_What you are asked to do_.
Lines below that hold the word "found" must be copied in full.

━━ Data records ━━

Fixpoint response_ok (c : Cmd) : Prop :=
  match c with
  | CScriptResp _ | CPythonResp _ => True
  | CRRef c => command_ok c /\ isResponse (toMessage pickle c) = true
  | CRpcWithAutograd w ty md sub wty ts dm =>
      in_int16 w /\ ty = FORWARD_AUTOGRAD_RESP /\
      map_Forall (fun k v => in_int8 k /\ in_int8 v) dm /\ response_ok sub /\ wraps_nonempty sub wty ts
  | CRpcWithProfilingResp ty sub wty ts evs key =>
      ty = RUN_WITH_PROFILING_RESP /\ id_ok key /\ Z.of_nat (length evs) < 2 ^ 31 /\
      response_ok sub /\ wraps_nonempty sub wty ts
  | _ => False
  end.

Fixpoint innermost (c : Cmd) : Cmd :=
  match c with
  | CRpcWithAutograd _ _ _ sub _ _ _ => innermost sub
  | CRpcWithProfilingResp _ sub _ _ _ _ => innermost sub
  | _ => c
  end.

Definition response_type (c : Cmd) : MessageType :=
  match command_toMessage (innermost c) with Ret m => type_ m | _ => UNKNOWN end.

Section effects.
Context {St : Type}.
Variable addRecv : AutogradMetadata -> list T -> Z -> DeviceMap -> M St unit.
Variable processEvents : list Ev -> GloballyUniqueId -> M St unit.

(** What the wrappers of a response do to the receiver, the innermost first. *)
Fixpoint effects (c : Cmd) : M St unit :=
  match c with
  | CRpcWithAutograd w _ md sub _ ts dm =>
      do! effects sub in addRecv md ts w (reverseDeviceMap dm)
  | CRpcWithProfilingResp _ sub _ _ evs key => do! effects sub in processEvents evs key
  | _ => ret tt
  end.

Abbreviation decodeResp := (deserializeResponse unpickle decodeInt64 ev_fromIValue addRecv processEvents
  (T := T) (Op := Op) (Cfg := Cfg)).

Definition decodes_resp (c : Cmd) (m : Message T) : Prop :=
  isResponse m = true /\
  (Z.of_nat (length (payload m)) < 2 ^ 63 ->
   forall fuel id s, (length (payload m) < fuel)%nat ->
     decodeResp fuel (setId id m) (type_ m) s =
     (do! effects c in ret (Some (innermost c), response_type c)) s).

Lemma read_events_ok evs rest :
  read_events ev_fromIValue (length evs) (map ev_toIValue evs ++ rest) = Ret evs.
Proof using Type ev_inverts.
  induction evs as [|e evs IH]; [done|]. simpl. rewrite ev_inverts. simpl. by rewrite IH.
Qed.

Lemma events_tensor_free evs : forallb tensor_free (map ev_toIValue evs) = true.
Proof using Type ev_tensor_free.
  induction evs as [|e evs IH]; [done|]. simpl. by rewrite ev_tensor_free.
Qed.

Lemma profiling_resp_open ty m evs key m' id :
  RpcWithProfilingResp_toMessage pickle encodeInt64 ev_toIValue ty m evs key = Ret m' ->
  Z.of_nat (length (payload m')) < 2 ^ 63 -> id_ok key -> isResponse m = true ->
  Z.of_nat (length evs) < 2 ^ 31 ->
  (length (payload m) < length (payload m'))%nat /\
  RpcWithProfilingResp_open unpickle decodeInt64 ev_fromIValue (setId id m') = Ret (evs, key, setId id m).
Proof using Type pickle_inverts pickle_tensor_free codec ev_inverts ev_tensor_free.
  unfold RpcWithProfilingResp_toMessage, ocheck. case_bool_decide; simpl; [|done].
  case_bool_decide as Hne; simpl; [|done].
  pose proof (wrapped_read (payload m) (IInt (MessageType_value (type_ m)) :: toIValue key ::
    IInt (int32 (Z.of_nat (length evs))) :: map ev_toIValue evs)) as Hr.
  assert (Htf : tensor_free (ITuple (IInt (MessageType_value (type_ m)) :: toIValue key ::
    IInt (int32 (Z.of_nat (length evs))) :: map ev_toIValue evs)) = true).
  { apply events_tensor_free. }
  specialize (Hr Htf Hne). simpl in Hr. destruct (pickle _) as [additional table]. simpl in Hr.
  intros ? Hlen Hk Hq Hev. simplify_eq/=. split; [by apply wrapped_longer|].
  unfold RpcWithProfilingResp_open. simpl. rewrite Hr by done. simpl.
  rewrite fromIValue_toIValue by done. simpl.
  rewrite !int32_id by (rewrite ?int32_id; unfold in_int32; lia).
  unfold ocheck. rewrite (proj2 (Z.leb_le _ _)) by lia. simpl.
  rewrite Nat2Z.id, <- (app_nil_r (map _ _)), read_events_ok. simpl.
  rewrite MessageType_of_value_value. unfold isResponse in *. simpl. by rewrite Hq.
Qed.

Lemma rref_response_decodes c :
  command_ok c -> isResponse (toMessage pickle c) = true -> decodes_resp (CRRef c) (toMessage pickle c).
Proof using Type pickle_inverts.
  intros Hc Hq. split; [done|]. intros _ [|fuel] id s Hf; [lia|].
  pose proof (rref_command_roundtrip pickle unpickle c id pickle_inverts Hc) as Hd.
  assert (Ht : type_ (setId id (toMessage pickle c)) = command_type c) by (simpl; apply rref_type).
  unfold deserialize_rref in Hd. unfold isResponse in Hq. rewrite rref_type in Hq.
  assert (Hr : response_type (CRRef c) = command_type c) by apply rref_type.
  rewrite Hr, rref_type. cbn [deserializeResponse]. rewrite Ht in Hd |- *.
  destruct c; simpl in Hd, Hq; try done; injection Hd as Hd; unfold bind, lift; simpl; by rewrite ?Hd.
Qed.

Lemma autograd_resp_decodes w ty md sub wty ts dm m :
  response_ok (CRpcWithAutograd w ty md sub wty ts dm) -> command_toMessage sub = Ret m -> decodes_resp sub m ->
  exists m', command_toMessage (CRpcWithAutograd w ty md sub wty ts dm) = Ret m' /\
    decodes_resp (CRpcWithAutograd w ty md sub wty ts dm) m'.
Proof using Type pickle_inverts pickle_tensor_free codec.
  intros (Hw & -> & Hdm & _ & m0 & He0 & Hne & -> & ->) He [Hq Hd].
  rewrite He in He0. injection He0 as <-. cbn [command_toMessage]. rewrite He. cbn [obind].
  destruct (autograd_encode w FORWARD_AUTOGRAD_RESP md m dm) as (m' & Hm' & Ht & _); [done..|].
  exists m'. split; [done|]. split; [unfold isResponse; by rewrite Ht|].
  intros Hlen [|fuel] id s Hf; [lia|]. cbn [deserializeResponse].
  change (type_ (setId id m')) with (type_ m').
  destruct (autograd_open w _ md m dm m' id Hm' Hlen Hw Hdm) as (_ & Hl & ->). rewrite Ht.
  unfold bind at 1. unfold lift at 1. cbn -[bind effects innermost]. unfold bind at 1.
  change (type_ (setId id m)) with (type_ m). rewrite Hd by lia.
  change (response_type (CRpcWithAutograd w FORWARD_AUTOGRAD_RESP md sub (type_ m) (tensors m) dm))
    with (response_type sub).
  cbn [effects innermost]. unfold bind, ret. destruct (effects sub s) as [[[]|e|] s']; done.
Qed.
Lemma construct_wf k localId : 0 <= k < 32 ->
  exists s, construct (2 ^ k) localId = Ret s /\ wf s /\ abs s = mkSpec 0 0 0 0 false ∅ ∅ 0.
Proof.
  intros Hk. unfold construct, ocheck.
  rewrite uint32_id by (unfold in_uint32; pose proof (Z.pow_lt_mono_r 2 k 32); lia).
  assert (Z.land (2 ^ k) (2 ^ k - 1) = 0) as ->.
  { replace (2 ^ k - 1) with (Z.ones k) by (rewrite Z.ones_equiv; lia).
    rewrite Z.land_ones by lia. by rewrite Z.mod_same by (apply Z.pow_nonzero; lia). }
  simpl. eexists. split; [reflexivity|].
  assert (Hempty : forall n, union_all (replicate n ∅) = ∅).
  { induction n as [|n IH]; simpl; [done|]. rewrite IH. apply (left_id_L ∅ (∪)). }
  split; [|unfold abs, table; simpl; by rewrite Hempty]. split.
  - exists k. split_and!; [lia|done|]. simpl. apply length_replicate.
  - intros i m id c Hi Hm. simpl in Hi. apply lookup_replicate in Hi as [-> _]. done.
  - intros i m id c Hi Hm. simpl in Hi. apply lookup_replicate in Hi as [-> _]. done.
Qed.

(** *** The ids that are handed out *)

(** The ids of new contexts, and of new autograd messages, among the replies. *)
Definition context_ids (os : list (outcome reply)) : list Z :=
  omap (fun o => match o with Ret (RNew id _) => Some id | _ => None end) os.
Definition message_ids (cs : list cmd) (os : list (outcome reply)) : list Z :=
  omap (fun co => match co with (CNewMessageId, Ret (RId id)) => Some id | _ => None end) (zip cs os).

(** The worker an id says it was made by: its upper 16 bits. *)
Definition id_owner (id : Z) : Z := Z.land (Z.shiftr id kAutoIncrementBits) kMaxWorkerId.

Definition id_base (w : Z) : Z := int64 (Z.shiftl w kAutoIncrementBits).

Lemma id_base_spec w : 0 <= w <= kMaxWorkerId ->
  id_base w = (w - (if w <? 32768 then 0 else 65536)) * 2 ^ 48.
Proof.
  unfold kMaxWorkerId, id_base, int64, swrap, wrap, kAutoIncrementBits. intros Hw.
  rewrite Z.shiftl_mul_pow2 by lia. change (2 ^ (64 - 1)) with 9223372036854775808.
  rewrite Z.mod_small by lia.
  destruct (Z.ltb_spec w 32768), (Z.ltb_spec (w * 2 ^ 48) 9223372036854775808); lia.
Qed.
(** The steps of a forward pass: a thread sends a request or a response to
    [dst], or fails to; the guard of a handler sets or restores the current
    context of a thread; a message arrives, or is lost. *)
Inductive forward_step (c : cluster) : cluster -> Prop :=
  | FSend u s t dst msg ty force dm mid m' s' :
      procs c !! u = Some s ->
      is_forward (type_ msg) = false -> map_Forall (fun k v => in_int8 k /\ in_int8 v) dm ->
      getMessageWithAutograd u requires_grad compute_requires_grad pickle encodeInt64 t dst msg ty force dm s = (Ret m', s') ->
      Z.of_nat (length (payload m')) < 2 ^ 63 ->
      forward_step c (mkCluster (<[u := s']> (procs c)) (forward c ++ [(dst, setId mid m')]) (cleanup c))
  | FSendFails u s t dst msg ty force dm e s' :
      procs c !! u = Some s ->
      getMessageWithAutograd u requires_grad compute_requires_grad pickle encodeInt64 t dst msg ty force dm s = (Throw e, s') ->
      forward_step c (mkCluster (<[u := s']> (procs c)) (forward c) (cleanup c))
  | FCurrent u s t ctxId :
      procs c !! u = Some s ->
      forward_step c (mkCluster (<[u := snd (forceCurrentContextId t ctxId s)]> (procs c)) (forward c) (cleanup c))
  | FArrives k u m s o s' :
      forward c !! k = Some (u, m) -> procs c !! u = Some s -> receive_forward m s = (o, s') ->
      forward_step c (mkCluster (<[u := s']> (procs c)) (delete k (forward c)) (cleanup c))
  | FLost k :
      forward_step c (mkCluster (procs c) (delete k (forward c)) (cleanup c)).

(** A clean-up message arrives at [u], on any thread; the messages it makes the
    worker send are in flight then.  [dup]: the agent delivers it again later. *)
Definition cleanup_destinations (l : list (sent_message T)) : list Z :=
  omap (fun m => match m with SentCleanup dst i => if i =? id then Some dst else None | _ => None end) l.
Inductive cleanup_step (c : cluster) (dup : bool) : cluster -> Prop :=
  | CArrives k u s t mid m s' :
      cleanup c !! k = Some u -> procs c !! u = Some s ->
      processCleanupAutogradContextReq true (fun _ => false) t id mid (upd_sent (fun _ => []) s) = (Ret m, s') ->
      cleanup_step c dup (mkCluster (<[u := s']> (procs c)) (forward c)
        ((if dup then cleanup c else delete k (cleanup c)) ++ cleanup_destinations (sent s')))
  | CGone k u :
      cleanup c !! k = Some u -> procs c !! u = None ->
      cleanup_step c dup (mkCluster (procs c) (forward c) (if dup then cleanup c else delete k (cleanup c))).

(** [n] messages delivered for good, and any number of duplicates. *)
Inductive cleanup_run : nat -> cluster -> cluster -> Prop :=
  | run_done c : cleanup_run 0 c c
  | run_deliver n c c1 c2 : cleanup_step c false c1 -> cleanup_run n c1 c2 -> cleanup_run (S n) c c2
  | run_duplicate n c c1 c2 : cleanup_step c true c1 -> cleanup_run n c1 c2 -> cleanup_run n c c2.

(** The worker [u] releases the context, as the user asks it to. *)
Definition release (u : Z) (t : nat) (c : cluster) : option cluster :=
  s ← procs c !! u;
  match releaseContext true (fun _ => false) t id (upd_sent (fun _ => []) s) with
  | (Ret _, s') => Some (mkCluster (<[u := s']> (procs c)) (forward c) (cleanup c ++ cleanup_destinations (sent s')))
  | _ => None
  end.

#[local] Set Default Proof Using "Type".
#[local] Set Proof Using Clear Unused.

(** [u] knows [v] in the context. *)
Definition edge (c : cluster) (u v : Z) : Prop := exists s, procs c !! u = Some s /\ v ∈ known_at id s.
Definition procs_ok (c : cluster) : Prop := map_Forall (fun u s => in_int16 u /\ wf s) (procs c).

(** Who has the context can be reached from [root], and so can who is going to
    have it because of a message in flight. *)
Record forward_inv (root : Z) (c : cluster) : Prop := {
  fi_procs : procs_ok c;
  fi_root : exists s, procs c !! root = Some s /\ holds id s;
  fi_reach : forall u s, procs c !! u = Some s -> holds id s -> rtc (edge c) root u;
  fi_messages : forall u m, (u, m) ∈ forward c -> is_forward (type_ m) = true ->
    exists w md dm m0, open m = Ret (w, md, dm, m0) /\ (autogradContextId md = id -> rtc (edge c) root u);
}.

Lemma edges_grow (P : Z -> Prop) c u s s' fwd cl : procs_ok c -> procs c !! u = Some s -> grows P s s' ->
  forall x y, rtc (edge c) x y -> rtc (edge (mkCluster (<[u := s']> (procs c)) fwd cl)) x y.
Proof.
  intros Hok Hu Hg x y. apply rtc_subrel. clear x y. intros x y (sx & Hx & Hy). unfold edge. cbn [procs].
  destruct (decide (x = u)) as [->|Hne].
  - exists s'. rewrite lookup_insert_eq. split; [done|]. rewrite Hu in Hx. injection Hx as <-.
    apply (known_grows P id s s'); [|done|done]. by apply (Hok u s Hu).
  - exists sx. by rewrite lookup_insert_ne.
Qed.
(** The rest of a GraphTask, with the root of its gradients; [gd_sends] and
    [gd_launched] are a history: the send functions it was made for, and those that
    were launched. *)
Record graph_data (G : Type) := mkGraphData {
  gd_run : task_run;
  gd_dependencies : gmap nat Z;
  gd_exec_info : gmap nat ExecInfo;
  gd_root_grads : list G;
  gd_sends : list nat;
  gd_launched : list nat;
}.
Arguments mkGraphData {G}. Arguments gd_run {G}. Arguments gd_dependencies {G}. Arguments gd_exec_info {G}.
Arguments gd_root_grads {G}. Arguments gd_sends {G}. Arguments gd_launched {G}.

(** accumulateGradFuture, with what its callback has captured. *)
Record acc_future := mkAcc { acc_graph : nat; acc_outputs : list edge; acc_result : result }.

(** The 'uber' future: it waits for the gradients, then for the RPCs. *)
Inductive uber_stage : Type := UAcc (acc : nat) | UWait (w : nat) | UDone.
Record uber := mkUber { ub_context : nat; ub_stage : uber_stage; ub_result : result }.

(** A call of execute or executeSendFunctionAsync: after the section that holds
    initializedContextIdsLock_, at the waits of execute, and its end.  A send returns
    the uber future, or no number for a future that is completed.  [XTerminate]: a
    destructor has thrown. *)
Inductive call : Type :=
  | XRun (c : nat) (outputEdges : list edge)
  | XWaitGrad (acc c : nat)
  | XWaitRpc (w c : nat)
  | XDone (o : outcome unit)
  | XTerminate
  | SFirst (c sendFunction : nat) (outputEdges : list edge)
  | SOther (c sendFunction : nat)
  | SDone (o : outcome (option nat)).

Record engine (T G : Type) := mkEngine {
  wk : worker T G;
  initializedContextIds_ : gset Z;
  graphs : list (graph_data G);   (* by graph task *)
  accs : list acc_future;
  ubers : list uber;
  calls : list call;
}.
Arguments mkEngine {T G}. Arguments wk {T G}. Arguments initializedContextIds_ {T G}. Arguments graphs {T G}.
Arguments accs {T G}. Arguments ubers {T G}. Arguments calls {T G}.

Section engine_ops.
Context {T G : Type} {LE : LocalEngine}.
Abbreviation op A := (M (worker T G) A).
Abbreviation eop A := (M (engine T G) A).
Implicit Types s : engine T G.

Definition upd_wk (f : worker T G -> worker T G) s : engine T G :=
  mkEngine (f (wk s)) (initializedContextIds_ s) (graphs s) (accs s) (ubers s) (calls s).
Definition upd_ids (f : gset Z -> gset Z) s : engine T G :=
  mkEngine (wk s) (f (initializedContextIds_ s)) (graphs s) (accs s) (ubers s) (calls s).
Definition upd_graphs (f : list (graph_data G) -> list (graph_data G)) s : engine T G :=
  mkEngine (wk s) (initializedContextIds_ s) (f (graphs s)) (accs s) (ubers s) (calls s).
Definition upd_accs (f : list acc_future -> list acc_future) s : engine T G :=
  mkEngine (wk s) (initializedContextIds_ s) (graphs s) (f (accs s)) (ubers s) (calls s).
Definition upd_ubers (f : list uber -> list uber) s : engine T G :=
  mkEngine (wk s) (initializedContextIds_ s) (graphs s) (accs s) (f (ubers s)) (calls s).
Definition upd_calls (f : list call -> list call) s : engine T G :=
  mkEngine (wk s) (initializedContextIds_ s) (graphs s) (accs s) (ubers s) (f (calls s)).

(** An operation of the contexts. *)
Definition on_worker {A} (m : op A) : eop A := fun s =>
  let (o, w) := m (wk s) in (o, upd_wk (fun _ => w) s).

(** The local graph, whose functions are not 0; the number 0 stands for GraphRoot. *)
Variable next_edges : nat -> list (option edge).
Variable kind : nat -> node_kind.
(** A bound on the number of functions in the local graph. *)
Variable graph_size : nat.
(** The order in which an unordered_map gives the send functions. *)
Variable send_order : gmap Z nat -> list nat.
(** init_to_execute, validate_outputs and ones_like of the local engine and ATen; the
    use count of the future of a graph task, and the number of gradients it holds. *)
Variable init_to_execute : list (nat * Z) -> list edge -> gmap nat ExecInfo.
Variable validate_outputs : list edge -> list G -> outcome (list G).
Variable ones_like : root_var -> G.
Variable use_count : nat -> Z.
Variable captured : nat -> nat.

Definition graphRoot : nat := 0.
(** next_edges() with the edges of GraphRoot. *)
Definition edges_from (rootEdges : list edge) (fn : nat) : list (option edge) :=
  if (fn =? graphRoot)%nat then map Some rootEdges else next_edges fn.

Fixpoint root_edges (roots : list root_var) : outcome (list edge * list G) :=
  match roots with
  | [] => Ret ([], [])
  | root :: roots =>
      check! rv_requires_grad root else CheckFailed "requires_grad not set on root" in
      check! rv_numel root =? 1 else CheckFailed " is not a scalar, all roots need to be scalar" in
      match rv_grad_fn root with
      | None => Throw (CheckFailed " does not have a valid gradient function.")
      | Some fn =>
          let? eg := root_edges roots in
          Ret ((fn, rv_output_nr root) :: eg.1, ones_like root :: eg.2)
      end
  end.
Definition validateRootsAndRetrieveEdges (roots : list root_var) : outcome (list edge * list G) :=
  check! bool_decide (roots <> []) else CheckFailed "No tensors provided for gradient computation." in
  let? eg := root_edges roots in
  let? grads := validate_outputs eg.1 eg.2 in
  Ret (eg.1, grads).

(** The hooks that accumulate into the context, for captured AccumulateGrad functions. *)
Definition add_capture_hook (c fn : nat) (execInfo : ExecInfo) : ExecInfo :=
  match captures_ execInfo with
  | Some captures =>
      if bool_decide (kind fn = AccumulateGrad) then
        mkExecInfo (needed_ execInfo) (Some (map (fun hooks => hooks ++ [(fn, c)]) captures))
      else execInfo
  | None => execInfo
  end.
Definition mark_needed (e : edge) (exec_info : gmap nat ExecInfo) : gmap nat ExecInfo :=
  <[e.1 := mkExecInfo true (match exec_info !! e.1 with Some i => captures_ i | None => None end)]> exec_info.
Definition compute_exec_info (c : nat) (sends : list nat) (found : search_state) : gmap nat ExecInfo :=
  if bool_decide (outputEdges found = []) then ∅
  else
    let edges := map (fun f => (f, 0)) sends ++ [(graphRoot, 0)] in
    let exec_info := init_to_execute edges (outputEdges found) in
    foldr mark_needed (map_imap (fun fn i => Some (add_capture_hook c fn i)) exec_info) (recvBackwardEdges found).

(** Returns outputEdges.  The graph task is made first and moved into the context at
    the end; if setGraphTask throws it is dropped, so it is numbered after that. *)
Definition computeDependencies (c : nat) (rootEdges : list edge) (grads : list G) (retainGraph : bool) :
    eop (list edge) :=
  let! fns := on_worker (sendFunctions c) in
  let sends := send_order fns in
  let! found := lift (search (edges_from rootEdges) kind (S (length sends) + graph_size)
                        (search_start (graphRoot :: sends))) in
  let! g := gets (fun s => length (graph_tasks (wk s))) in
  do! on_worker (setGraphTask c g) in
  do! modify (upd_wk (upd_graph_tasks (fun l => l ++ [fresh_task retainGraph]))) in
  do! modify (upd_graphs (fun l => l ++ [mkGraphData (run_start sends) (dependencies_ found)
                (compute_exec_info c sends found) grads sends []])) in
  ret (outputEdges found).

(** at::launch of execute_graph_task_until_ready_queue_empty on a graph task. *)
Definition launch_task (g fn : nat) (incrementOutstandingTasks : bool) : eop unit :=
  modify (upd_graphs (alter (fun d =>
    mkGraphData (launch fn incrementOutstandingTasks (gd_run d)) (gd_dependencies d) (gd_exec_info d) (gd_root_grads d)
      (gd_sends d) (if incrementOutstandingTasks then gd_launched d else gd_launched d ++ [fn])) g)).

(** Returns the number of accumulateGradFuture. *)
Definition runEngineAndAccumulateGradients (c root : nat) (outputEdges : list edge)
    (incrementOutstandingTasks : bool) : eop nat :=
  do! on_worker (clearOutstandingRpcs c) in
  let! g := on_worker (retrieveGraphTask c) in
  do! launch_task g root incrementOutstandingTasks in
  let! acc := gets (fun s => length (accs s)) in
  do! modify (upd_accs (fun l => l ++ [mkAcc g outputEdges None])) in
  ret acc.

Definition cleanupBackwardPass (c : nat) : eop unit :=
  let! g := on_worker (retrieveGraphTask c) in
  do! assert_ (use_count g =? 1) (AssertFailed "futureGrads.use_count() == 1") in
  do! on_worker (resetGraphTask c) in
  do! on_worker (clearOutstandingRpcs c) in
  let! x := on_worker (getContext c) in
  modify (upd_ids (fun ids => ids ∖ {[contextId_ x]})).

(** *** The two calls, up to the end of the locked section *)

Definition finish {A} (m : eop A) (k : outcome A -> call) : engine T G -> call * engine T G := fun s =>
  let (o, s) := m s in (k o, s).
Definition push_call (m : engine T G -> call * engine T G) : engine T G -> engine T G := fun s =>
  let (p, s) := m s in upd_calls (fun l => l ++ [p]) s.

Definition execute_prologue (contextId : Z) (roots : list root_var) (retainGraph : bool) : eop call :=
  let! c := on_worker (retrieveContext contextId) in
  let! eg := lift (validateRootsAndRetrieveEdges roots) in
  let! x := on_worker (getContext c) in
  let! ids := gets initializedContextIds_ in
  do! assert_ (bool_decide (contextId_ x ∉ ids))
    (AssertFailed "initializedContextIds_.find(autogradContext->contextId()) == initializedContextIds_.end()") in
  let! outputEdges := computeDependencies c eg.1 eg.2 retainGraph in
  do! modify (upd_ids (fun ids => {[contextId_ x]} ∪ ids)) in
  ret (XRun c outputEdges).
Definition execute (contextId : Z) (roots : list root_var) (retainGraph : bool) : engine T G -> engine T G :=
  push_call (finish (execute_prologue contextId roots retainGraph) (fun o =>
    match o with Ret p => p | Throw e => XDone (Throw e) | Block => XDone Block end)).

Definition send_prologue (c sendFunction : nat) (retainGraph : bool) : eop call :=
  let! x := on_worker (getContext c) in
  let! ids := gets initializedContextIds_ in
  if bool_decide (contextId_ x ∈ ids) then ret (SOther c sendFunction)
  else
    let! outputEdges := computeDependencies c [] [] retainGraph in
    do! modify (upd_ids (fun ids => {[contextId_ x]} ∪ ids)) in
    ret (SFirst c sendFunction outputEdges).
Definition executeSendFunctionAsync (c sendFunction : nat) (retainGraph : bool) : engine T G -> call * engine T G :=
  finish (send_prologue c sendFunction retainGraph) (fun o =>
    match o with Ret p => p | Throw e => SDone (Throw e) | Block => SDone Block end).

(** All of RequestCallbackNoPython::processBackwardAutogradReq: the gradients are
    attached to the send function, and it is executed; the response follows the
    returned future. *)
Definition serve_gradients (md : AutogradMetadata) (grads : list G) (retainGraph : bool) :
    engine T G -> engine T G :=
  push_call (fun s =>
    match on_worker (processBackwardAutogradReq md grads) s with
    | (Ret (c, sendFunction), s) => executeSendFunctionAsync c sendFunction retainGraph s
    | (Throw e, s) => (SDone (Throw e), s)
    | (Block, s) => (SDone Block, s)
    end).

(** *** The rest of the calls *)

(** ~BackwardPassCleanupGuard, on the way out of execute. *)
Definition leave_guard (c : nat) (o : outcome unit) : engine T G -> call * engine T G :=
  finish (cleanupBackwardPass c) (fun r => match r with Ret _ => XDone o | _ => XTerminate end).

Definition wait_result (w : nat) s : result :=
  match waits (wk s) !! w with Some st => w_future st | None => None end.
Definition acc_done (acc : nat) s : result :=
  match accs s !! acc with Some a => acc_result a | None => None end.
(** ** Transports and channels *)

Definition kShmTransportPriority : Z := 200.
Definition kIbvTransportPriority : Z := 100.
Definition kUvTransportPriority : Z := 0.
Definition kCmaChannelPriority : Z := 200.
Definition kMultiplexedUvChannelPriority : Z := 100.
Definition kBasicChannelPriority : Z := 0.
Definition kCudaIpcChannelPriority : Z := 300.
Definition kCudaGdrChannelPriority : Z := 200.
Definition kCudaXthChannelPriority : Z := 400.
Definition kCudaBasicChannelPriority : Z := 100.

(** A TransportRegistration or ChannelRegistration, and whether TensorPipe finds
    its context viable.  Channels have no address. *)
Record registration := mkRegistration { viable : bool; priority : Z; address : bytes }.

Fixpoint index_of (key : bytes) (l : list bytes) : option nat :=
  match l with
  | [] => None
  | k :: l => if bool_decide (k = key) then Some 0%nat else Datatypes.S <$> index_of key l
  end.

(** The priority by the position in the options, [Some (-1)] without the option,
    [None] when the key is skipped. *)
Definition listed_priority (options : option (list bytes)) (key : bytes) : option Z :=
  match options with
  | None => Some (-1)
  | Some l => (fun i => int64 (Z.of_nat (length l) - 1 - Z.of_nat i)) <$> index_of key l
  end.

━━━

_Task answer_.
Definition compute_exec_info (c : nat) (sends : list nat) (found : search_state) : gmap nat ExecInfo :=
  if bool_decide (outputEdges found = []) then ∅
    let exec_info := init_to_execute edges (outputEdges found) in
    foldr mark_needed (map_imap (fun fn i => Some (add_capture_hook c fn i)) exec_info) (recvBackwardEdges found).
  let! found := lift (search (edges_from rootEdges) kind (S (length sends) + graph_size)
  do! modify (upd_graphs (fun l => l ++ [mkGraphData (run_start sends) (dependencies_ found)
                (compute_exec_info c sends found) grads sends []])) in
  ret (outputEdges found).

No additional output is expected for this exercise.